What to work on
Write out the records that follow with every word intact.

Saved data entries

Definition show_inbound (m : InboundMessage) : option string :=
  match m with
  | Hello _ _ => Some "hello" | Authenticate id c => Some ("authenticate " +:+ credential c)
  | Subscribe id r => Some ("subscribe " +:+ request_session_id r) | Ping n => Some ("ping " +:+ show_u64 n)
  | ActionMessage e => Some ("action " +:+ action_id (envelope_payload e)) | Close _ => Some "close"
  end.
Definition read_outbound (s : string) : option OutboundMessage :=
  if String.eqb s "hello" then Some HelloAccepted else
  if String.eqb s "subscribed" then Some SubscriptionAccepted else
  if String.eqb s "ack" then Some (ActionAcknowledgement ("action-1" : ActionId) ["e1"; "e2"]) else
  if String.eqb s "event" then
    Some (EventMessage (mkEnvelope 1 "m" "event" (Demo.mkEvent "e1" "s" "a" "action-1" "dev.echoed" "t" "p" "m"))) else
  if String.eqb s "pong" then Some (Pong 1) else
  if String.eqb s "other" then Some (OutboundOther "other") else None.
#[export] Instance transport_codec : TransportCodec := {|
  Inbound_json := {| to_json := show_inbound; of_json := λ _, None |};
  Outbound_json := {| to_json := λ _, None; of_json := read_outbound |};
  debug_message := λ _, "message"%string
|}.

Definition fresh : Fresh := mkFresh ("actor" : ActorId) ("session" : SessionId) "m1" "m2" ("action-1" : ActionId) "m3" "now".
Definition arguments : list string := ["--send-action"; "--ping"; "--receive-events"; "2"].
Definition text (s : string) : Arrival := Ready (Some (Ok (Text s))).
Definition socket : Client :=
  mkClient [text "hello"; Ready (Some (Ok PingFrame)); text "subscribed"; text "event"; text "other"; text "ack";
            text "event"; text "pong"; text "event"] [] [] [] false.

Response to this exercise
Definition show_inbound (m : InboundMessage) : option string :=
  match m with
  | Hello _ _ => Some "hello" | Authenticate id c => Some ("authenticate " +:+ credential c)
  | Subscribe id r => Some ("subscribe " +:+ request_session_id r) | Ping n => Some ("ping " +:+ show_u64 n)
  | ActionMessage e => Some ("action " +:+ action_id (envelope_payload e)) | Close _ => Some "close"
  end.
Definition read_outbound (s : string) : option OutboundMessage :=
  if String.eqb s "hello" then Some HelloAccepted else
  if String.eqb s "subscribed" then Some SubscriptionAccepted else
  if String.eqb s "ack" then Some (ActionAcknowledgement ("action-1" : ActionId) ["e1"; "e2"]) else
  if String.eqb s "event" then
    Some (EventMessage (mkEnvelope 1 "m" "event" (Demo.mkEvent "e1" "s" "a" "action-1" "dev.echoed" "t" "p" "m"))) else
  if String.eqb s "pong" then Some (Pong 1) else
  if String.eqb s "other" then Some (OutboundOther "other") else None.
#[export] Instance transport_codec : TransportCodec := {|
  Inbound_json := {| to_json := show_inbound; of_json := λ _, None |};
  Outbound_json := {| to_json := λ _, None; of_json := read_outbound |};
  debug_message := λ _, "message"%string
|}.

Definition fresh : Fresh := mkFresh ("actor" : ActorId) ("session" : SessionId) "m1" "m2" ("action-1" : ActionId) "m3" "now".
Definition arguments : list string := ["--send-action"; "--ping"; "--receive-events"; "2"].
Definition text (s : string) : Arrival := Ready (Some (Ok (Text s))).
Definition socket : Client :=
  mkClient [text "hello"; Ready (Some (Ok PingFrame)); text "subscribed"; text "event"; text "other"; text "ack";
            text "event"; text "pong"; text "event"] [] [] [] false.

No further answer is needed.